Invention Idea a long time ahead: Vector Photography and Video
I just had an idea for a technology I think should / could eventually exist. I’m not remotely smart enough to invent it myself, but I wanna type it here so if it ever gets made and someone gets super rich, I have “I thought of that” bragging rights. I’d invite you to check it out and share your thoughts.
When you take a photo or video on any digital camera, the image appears as a raster. Basically this means it’s a rectangular grid of pixels, and no matter how high the quality of the camera (which I have no doubt will increase over time), you can always zoom in close enough and see rectangular elements of color.
The world isn’t actually pixelated. No matter how close you look at something, it never turns into rectangular components. So cameras are not a perfect representation, no matter how good.
Graphic design, 3D models, etc use vectors, which means you make an image on the computer and the computer understands it as smooth, not a series of pixels.

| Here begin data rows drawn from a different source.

(* ===== verification/Bits.v ===== *)
(** Machine representations: little-endian bytes (encoding/binary) and the IEEE 754 bits of a float
    (math.Float32bits, math.Float64bits and their inverses).  Every NaN is the one [math.NaN] returns. *)

From stdpp Require Import base list.
From Stdlib Require Import ZArith SpecFloat Lia.
From S2P Require Import Prelude Floats.
Open Scope Z_scope.

(** ** Little-endian integers *)

(** [binary.LittleEndian.PutUint32] and [PutUint64], for [n] = 4 and 8. *)
Fixpoint le_bytes (n : nat) (z : Z) : list Z :=
  match n with
  | O => []
  | S n' => z mod 256 :: le_bytes n' (z / 256)
  end.
(** [binary.LittleEndian.Uint32] and [Uint64]. *)
Fixpoint le_value (l : list Z) : Z :=
  match l with
  | [] => 0
  | b :: l' => b + 256 * le_value l'
  end.

Lemma le_bytes_length n z : length (le_bytes n z) = n.
Proof. revert z. induction n; intros; cbn; auto. Qed.
Lemma pow256_succ n : 256 ^ Z.of_nat (S n) = 256 * 256 ^ Z.of_nat n.
Proof. rewrite Nat2Z.inj_succ, Z.pow_succ_r; lia. Qed.
Lemma le_value_bytes n z : 0 <= z < 256 ^ Z.of_nat n -> le_value (le_bytes n z) = z.
Proof.
  revert z. induction n as [|n IH]; intros z Hz; [cbn in *; lia|]. rewrite pow256_succ in Hz. cbn [le_bytes le_value].
  rewrite IH; [|split; [apply Z.div_pos|apply Z.div_lt_upper_bound]; lia]. pose proof (Z.div_mod z 256). lia.
Qed.
Lemma le_bytes_inj n y z : 0 <= y < 256 ^ Z.of_nat n -> 0 <= z < 256 ^ Z.of_nat n -> le_bytes n y = le_bytes n z -> y = z.
Proof. intros Hy Hz E. rewrite <- (le_value_bytes n y), <- (le_value_bytes n z), E; auto. Qed.
Lemma le_value_bound l : Forall (fun b => 0 <= b < 256) l -> 0 <= le_value l < 256 ^ Z.of_nat (length l).
Proof.
  induction 1 as [|b l Hb _ IH]; [cbn; lia|]. cbn [le_value length]. rewrite pow256_succ. lia.
Qed.
Lemma le_bytes_value l : Forall (fun b => 0 <= b < 256) l -> le_bytes (length l) (le_value l) = l.
Proof.
  induction 1 as [|b l Hb _ IH]; [reflexivity|]. cbn [le_value length le_bytes].
  replace (b + 256 * le_value l) with (b + le_value l * 256) by lia.
  rewrite Z.mod_add, Z.mod_small, Z.div_add, Z.div_small, Z.add_0_l, IH by lia. reflexivity.
Qed.

(** ** The bits of a float *)

Section Bits.
Variables prec emax : Z.
(** The width of the mantissa field, and the sign bit. *)
Definition mant : Z := 2 ^ (prec - 1).
Definition sign_bit (s : bool) : Z := if s then 2 * emax * mant else 0.
Definition bits_of (x : spec_float) : Z :=
  match x with
  | S754_zero s => sign_bit s
  | S754_infinity s => sign_bit s + (2 * emax - 1) * mant
  | S754_nan => (2 * emax - 1) * mant + mant / 2 + 1
  | S754_finite s m e => sign_bit s + if Zpos m <? mant then Zpos m else (e - emin prec emax + 1) * mant + (Zpos m - mant)
  end.
Definition finite_of (s : bool) (m e : Z) : spec_float :=
  match m with Zpos p => S754_finite s p e | _ => S754_zero s end.
Definition of_bits (z : Z) : spec_float :=
  let s := 2 * emax * mant <=? z in
  let ex := z / mant mod (2 * emax) in
  let fr := z mod mant in
  if ex =? 0 then finite_of s fr (emin prec emax)
  else if ex =? 2 * emax - 1 then (if fr =? 0 then S754_infinity s else S754_nan)
  else finite_of s (fr + mant) (emin prec emax + ex - 1).
End Bits.

(** [math.Float64bits], [math.Float32bits], [math.Float32frombits]. *)
Definition Float64bits : f64 -> Z := bits_of 53 1024.
Definition Float32bits : f32 -> Z := bits_of 24 128.
Definition Float32frombits : Z -> f32 := of_bits 24 128.

(** ** The bits determine the float *)

Lemma digits2_bounds m : 2 ^ (Zpos (digits2_pos m) - 1) <= Zpos m < 2 ^ Zpos (digits2_pos m).
Proof.
  assert (G : forall d, Zpos (Pos.succ d) - 1 = Zpos d) by lia.
  assert (T : forall d, 2 ^ Zpos (Pos.succ d) = 2 * 2 ^ Zpos d)
    by (intros; rewrite Pos2Z.inj_succ, Z.pow_succ_r; lia).
  assert (U : forall d, 2 ^ Zpos d = 2 * 2 ^ (Zpos d - 1))
    by (intros; rewrite <- Z.pow_succ_r by lia; f_equal; lia).
  induction m as [m IH|m IH|]; cbn [digits2_pos]; rewrite ?G, ?T; [| |cbn; lia]; rewrite U in *; lia.
Qed.

Section Facts.
Variables prec emax : Z.
Hypothesis Hprec : 2 < prec.
Hypothesis Hemax : prec < emax.
Notation mant := (mant prec).
Notation emin := (emin prec emax).
Lemma mant_pos : 4 <= mant.
Proof. unfold Bits.mant. change 4 with (2 ^ 2). apply Z.pow_le_mono_r; lia. Qed.
Lemma valid_mantissa m e : bounded prec emax m e = true ->
  (Zpos m < mant /\ e = emin) \/ (mant <= Zpos m < 2 * mant /\ emin <= e <= emax - prec).
Proof.
  unfold bounded, canonical_mantissa, fexp. intros B. apply andb_prop in B as [C B].
  apply Z.eqb_eq in C. apply Z.leb_le in B. pose proof (digits2_bounds m) as D.
  set (d := Zpos (digits2_pos m)) in *.
  assert (2 * mant = 2 ^ prec) by (unfold Bits.mant; rewrite <- Z.pow_succ_r by lia; f_equal; lia).
  destruct (Z.eq_dec d prec) as [E|N].
  - right. rewrite E in D. unfold Bits.mant in *. lia.
  - assert (d <= prec - 1 /\ e = emin) as [L ->] by lia. left. split; [|reflexivity].
    assert (2 ^ d <= mant) by (unfold Bits.mant; apply Z.pow_le_mono_r; lia). lia.
Qed.
Lemma fields s ex fr : 0 <= ex < 2 * emax -> 0 <= fr < mant ->
  let z := sign_bit prec emax s + (ex * mant + fr) in
  (2 * emax * mant <=? z) = s /\ z / mant mod (2 * emax) = ex /\ z mod mant = fr.
Proof.
  intros He Hf z. pose proof mant_pos as M.
  assert (R : 0 <= ex * mant + fr < 2 * emax * mant) by nia.
  assert (S : z = ((if s then 2 * emax else 0) + ex) * mant + fr) by (unfold z, sign_bit; destruct s; lia).
  split; [unfold z, sign_bit; destruct s; lia|]. rewrite S.
  rewrite Z.div_add_l, (Z.div_small fr), Z.add_0_r by lia. split.
  - destruct s; [|apply Z.mod_small; lia]. rewrite Z.add_comm, <- (Z.mul_1_l (2 * emax)) at 1.
    rewrite Z.mod_add, Z.mod_small; lia.
  - rewrite Z.add_comm, Z.mod_add, Z.mod_small; lia.
Qed.
Lemma of_bits_of x : valid_binary prec emax x = true -> of_bits prec emax (bits_of prec emax x) = x.
Proof.
  pose proof mant_pos as M. intros V.
  assert (F : forall s ex fr, 0 <= ex < 2 * emax -> 0 <= fr < mant ->
    of_bits prec emax (sign_bit prec emax s + (ex * mant + fr)) =
    if ex =? 0 then finite_of s fr emin
    else if ex =? 2 * emax - 1 then (if fr =? 0 then S754_infinity s else S754_nan)
    else finite_of s (fr + mant) (emin + ex - 1)).
  { intros s ex fr He Hf. unfold of_bits. destruct (fields s ex fr He Hf) as (-> & -> & ->). reflexivity. }
  destruct x as [s|s| |s m e]; cbn [bits_of].
  - specialize (F s 0 0). rewrite Z.add_0_r in F. rewrite F by lia. reflexivity.
  - specialize (F s (2 * emax - 1) 0). rewrite Z.add_0_r in F. rewrite F by lia. rewrite Z.eqb_refl.
    destruct (Z.eqb_spec (2 * emax - 1) 0); [lia|reflexivity].
  - pose proof (Z.div_mod mant 2 ltac:(lia)). pose proof (Z.mod_pos_bound mant 2).
    specialize (F false (2 * emax - 1) (mant / 2 + 1)). cbn [sign_bit] in F. rewrite Z.add_0_l, Z.add_assoc in F. rewrite F by lia.
    rewrite Z.eqb_refl. destruct (Z.eqb_spec (2 * emax - 1) 0), (Z.eqb_spec (mant / 2 + 1) 0); lia || reflexivity.
  - destruct (valid_mantissa m e V) as [[Hm ->]|[Hm He]].
    + rewrite (proj2 (Z.ltb_lt _ _) Hm). specialize (F s 0 (Zpos m)). rewrite Z.mul_0_l, Z.add_0_l in F. rewrite F by lia. reflexivity.
    + rewrite (proj2 (Z.ltb_ge _ _)) by lia. unfold SpecFloat.emin in *. rewrite F by lia.
      destruct (Z.eqb_spec (e - (3 - emax - prec) + 1) 0), (Z.eqb_spec (e - (3 - emax - prec) + 1) (2 * emax - 1)); try lia.
      unfold finite_of. replace (Z.pos m - mant + mant) with (Zpos m) by lia. f_equal. lia.
Qed.
Lemma bits_of_range x : valid_binary prec emax x = true -> 0 <= bits_of prec emax x < 4 * emax * mant.
Proof.
  pose proof mant_pos as M. intros V. assert (S : forall s, 0 <= sign_bit prec emax s <= 2 * emax * mant) by (intros []; cbn; nia).
  destruct x as [s|s| |s m e]; cbn [bits_of].
  - specialize (S s). nia.
  - specialize (S s). nia.
  - pose proof (Z.div_mod mant 2 ltac:(lia)). pose proof (Z.mod_pos_bound mant 2). nia.
  - specialize (S s). unfold SpecFloat.emin in *. destruct (valid_mantissa m e V) as [[Hm He]|[Hm He]].
    + rewrite (proj2 (Z.ltb_lt _ _) Hm). nia.
    + rewrite (proj2 (Z.ltb_ge _ _)) by lia. unfold SpecFloat.emin in *. nia.
Qed.
End Facts.

Lemma Float64bits_inj x y : valid_binary 53 1024 x = true -> valid_binary 53 1024 y = true -> Float64bits x = Float64bits y -> x = y.
Proof.
  intros Vx Vy E. rewrite <- (of_bits_of 53 1024 ltac:(lia) ltac:(lia) x Vx), <- (of_bits_of 53 1024 ltac:(lia) ltac:(lia) y Vy).
  exact (f_equal (of_bits 53 1024) E).
Qed.
Lemma Float64bits_range x : valid_binary 53 1024 x = true -> 0 <= Float64bits x < 2 ^ 64.
Proof. intros V. exact (bits_of_range 53 1024 ltac:(lia) ltac:(lia) x V). Qed.
Lemma Float32frombits_bits x : valid_binary 24 128 x = true -> Float32frombits (Float32bits x) = x.
Proof. apply of_bits_of; lia. Qed.
Lemma Float32bits_range x : valid_binary 24 128 x = true -> 0 <= Float32bits x < 2 ^ 32.
Proof. intros V. exact (bits_of_range 24 128 ltac:(lia) ltac:(lia) x V). Qed.

Example bits_of_half : Float64bits (f64_lit 53 100) = 0x3fe0f5c28f5c28f6. Proof. reflexivity. Qed.
Example bits_of_third : Float32bits (f32_lit (-1) 3) = 0xbeaaaaab. Proof. reflexivity. Qed.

So like a photo of a real circle you can zoom in and see squares, but a digital circle you can zoom in forever and it stays round.
So what I think should / could exist some day is VECTOR PHOTOGRAPHY. Currently one can falsely “vectorize a raster,” but it isn’t really a vector. It’s a computer making guesses. But what if there was a camera that understood what it was filming, analyzed what it saw in real time, had perfect automatic focus, and could actually understand the lines in front of it. If a camera could produce a vector, a digital file that fully understands what it saw and can process it immediately into shapes rather than pixels, then you’d have the sharpest real-life image in the world. No matter how far you zoom, no pixel.

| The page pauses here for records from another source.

Definition subsidyMaxBonus : f32 := f32_of_Z 1.
Definition preferredBonusBase : f32 := f32_lit 15 100.
Definition preferredBonusDecay : f64 := f64_lit 55 100.
(** [math.Pow(x, n)] for an integer [n >= 0] and [x] in [1/2, 1), whose [Frexp] is [(x, 0)]: squarings of the
    fraction, its exponent kept apart. *)
Fixpoint pow_loop (fuel : nat) (i : Z) (a1 : f64) (ae : Z) (x1 : f64) (xe : Z) : f64 * Z :=
  match fuel with
  | O => (a1, ae)
  | S f =>
      if i =? 0 then (a1, ae)
      else if (xe <? - 4096) || (4096 <? xe) then (a1, ae + xe)
      else
        let '(a1, ae) := if Z.odd i then (f64_mul a1 x1, ae + xe) else (a1, ae) in
        let x1 := f64_mul x1 x1 in
        let xe := 2 * xe in
        if f_lt x1 (f64_lit 1 2) then pow_loop f (Z.div2 i) a1 ae (f64_add x1 x1) (xe - 1)
        else pow_loop f (Z.div2 i) a1 ae x1 xe
  end%bool.
Definition math_Pow (x : f64) (n : Z) : f64 :=
  if n =? 0 then f64_of_Z 1
  else if n =? 1 then x
  else let '(a1, ae) := pow_loop 64 n (f64_of_Z 1) 0 x 0 in SFldexp 53 1024 a1 ae.
Definition priorityBonusFor (rank : Z) : f32 :=
  if rank <? 0 then f_zero else f32_mul preferredBonusBase (f32_of_f64 (math_Pow preferredBonusDecay rank)).

Definition contextWindowReference : Z := 256000.
Definition contextWindowEngageFloor : Z := 128000.

(** The least and greatest of a list: the loops that set both from the first value. *)
Definition widen (acc : option (spec_float * spec_float)) (v : spec_float) : option (spec_float * spec_float) :=
  match acc with
  | None => Some (v, v)
  | Some (lo, hi) => Some (if f_lt v lo then v else lo, if f_gt v hi then v else hi)
  end.
Definition extent (l : list spec_float) : option (spec_float * spec_float) := fold_left widen l None.
Definition quality (row : gmap string f32) (m : string) : f32 := default f_zero (row !! m).
Definition cluster_row (r : Rankings) (k : Z) : gmap string f32 := default ∅ (r !! k).
(** ** The best of a list *)

Lemma best_of_snoc scores l m : best_of scores (l ++ [m])%list = better scores (best_of scores l) m.
Proof. unfold best_of. apply fold_left_app. Qed.
(** The first of the models no other beats; one that is not a number beats none. *)
Definition first_best (scores : gmap string f32) (l : list string) (m : string) (c : f32) : Prop :=
  exists l1 l2, l = (l1 ++ m :: l2)%list /\ scores !! m = Some c /\
    (forall x (v : f32), x ∈ l -> scores !! x = Some v -> f_gt v c = false) /\
    (forall x (v : f32), x ∈ l1 -> scores !! x = Some v -> is_nan v = false -> f_lt v c = true).
Lemma best_of_spec scores l :
  match best_of scores l with
  | Some (m, c) => first_best scores l m c
  | None => forall x, x ∈ l -> scores !! x = None
  end.
Proof.
  unfold first_best, f32 in *. induction l as [|x l IH] using rev_ind; [cbn; intros x E; destruct (not_elem_of_nil x E)|].
  rewrite best_of_snoc. unfold better, f32 in *. destruct (scores !! x) as [v|] eqn:S.
  - destruct (best_of scores l) as [[m c]|].
    + destruct IH as (l1 & l2 & -> & Sm & Top & First). destruct (f_gt v c) eqn:G.
      * exists (l1 ++ m :: l2)%list, []. repeat split; [exact S| |].
        -- intros y w Hy Sy. apply elem_of_app in Hy as [Hy|Hy]; [|apply list_elem_of_singleton in Hy as ->; replace w with v by congruence; apply f_lt_irrefl].
           destruct (f_gt w v) eqn:Gw; [|reflexivity]. rewrite <- (Top y w Hy Sy). symmetry. exact (f_lt_trans _ _ _ G Gw).
        -- intros y w Hy Sy Nw. exact (f_not_lt_lt_trans _ _ _ G Nw (Top y w Hy Sy)).
      * exists l1, (l2 ++ [x])%list. repeat split; [rewrite <- app_assoc; reflexivity|exact Sm| |exact First].
        intros y w Hy Sy. apply elem_of_app in Hy as [Hy|Hy]; [exact (Top y w Hy Sy)|].
        apply list_elem_of_singleton in Hy as ->. replace w with v by congruence. exact G.
    + exists l, []. repeat split; [exact S| |].
      * intros y w Hy Sy. apply elem_of_app in Hy as [Hy|Hy]; [rewrite (IH y Hy) in Sy; discriminate|].
        apply list_elem_of_singleton in Hy as ->. replace w with v by congruence. apply f_lt_irrefl.
      * intros y w Hy Sy. rewrite (IH y Hy) in Sy. discriminate.
  - destruct (best_of scores l) as [[m c]|].
    + destruct IH as (l1 & l2 & -> & Sm & Top & First). exists l1, (l2 ++ [x])%list.
      repeat split; [rewrite <- app_assoc; reflexivity|exact Sm| |exact First].
      intros y w Hy Sy. apply elem_of_app in Hy as [Hy|Hy]; [exact (Top y w Hy Sy)|].
      apply list_elem_of_singleton in Hy as ->. congruence.
    + intros y Hy. apply elem_of_app in Hy as [Hy|Hy]; [exact (IH y Hy)|]. apply list_elem_of_singleton in Hy as ->. exact S.
Qed.
Lemma first_best_elem scores l m c : first_best scores l m c -> m ∈ l.
Proof. intros (l1 & l2 & -> & _). set_solver. Qed.

(** ** Which models are scored *)

Lemma step_dom {F : gmap string f32 -> string -> f32} (ms : list string) scores x :
  is_Some (fold_left (fun sc m => <[m := F sc m]> sc) ms scores !! x) <-> is_Some (scores !! x) \/ x ∈ ms.
Proof.
  revert scores. induction ms as [|m ms IH]; intros scores; cbn [fold_left]; [set_solver|].
  rewrite IH, lookup_insert_is_Some', elem_of_cons. split; [intros [[->|]|]|intros [|[->|]]]; auto.
Qed.
Lemma clusters_dom {F : Z -> gmap string f32 -> string -> f32} (ks : list Z) (ms : list string) x :
  ks <> [] -> is_Some (fold_left (fun scores k => fold_left (fun sc m => <[m := F k sc m]> sc) ms scores) ks ∅ !! x) <-> x ∈ ms.
Proof.
  intros N. destruct ks as [|k ks] using rev_ind; [congruence|]. clear IHks N. rewrite fold_left_app. cbn [fold_left].
  rewrite step_dom. split; [|auto]. intros [D|]; [|assumption].
  induction ks as [|j ks IH] using rev_ind; [cbn in D; rewrite lookup_empty in D; destruct D; discriminate|].
  rewrite fold_left_app in D. cbn [fold_left] in D. rewrite step_dom in D. destruct D; auto.
Qed.

(** ** Clusters *)

Lemma cluster_ids_elem n k : k ∈ cluster_ids n <-> 0 <= k < n.
Proof.
  unfold cluster_ids. rewrite list_elem_of_fmap. split.
  - intros (i & -> & Hi). apply elem_of_seq in Hi. lia.
  - intros Hk. exists (Z.to_nat k). rewrite elem_of_seq. lia.
Qed.
Lemma cluster_ids_length n : length (cluster_ids n) = Z.to_nat n.
Proof. unfold cluster_ids. rewrite length_fmap, length_seq. reflexivity. Qed.
Lemma topPNearest_range vec c p k : k ∈ topPNearest vec c p -> 0 <= k < c.(Centroids.K).
Proof.
  unfold topPNearest. rewrite merge_sort_Permutation. intros Hk. apply list_elem_of_fmap in Hk as ([v j] & -> & Hj).
  apply (sublist_elem _ _ _ (sublist_take _ _)) in Hj. rewrite merge_sort_Permutation in Hj.
  apply list_elem_of_fmap in Hj as (i & E & Hi). injection E as _ ->. apply cluster_ids_elem. exact Hi.
Qed.
Lemma topPNearest_length vec c p : 0 <= p -> 0 <= c.(Centroids.K) -> length (topPNearest vec c p) = Z.to_nat (Z.min p c.(Centroids.K)).
Proof.
  intros Hp HK. unfold topPNearest. rewrite merge_sort_Permutation, length_fmap, length_firstn, merge_sort_Permutation, length_fmap, cluster_ids_length.
  destruct (Z.ltb_spec c.(Centroids.K) p); lia.
Qed.
Lemma topPNearest_nonempty vec c p : 0 < p -> p <= c.(Centroids.K) -> topPNearest vec c p <> [].
Proof.
  intros Hp HK E. pose proof (topPNearest_length vec c p ltac:(lia) ltac:(lia)) as L. rewrite E in L. cbn in L. lia.
Qed.

(** ** Providers *)

Section Facts.
Context `{GoUnicode}.

Lemma resolve_available m p av : resolveProviderFor m p av <> "" -> resolveProviderFor m p av ∈ av.
Proof.
  unfold resolveProviderFor, in_set. destruct (ByID m) as [row|].
  - destruct (model_Tier row); [congruence| | |];
      (destruct (List.find _ _) as [b|] eqn:F; [|congruence]; apply find_some in F as [_ F]; intros _; exact (bool_decide_eq_true_1 _ F)).
  - destruct (bool_decide_reflect (p ∈ av)); congruence.
Qed.
Lemma resolve_idempotent m p av : resolveProviderFor m p av <> "" ->
  resolveProviderFor m (resolveProviderFor m p av) av = resolveProviderFor m p av.
Proof.
  intros N. pose proof (resolve_available m p av N) as A. unfold resolveProviderFor at 1.
  unfold resolveProviderFor in *. destruct (ByID m) as [row|]; [reflexivity|].
  unfold in_set in *. rewrite (bool_decide_eq_true_2 _ A). reflexivity.
Qed.
Lemma filterByProviders_elem es av e : e ∈ filterByProviders es av <->
  exists e0, e0 ∈ es /\ e = Entry.set_Provider (resolveProviderFor e0.(Entry.Model) e0.(Entry.Provider) av) e0 /\
             resolveProviderFor e0.(Entry.Model) e0.(Entry.Provider) av <> "".
Proof.
  unfold filterByProviders. rewrite list_elem_of_omap. split.
  - intros (e0 & H0 & E). exists e0. destruct (String.eqb_spec (resolveProviderFor e0.(Entry.Model) e0.(Entry.Provider) av) "") as [|N]; [discriminate|].
    injection E as <-. auto.
  - intros (e0 & H0 & -> & N). exists e0. split; [exact H0|]. apply String.eqb_neq in N. rewrite N. reflexivity.
Qed.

Now granted, it could never invent detail that the camera can’t see. It’s not like you can zoom in forever and see molecules. But for a movie on the big screen, tech like this could yield the most crisp image theoretically possible.
I could be wrong. Comment your ideas if you bothered reading; there’s probably a million reasons this couldn’t work in theory or practice, or criticisms of whether what I described would even be a vector. But I just wanted to jot it down in case someone becomes millionaire with this concept.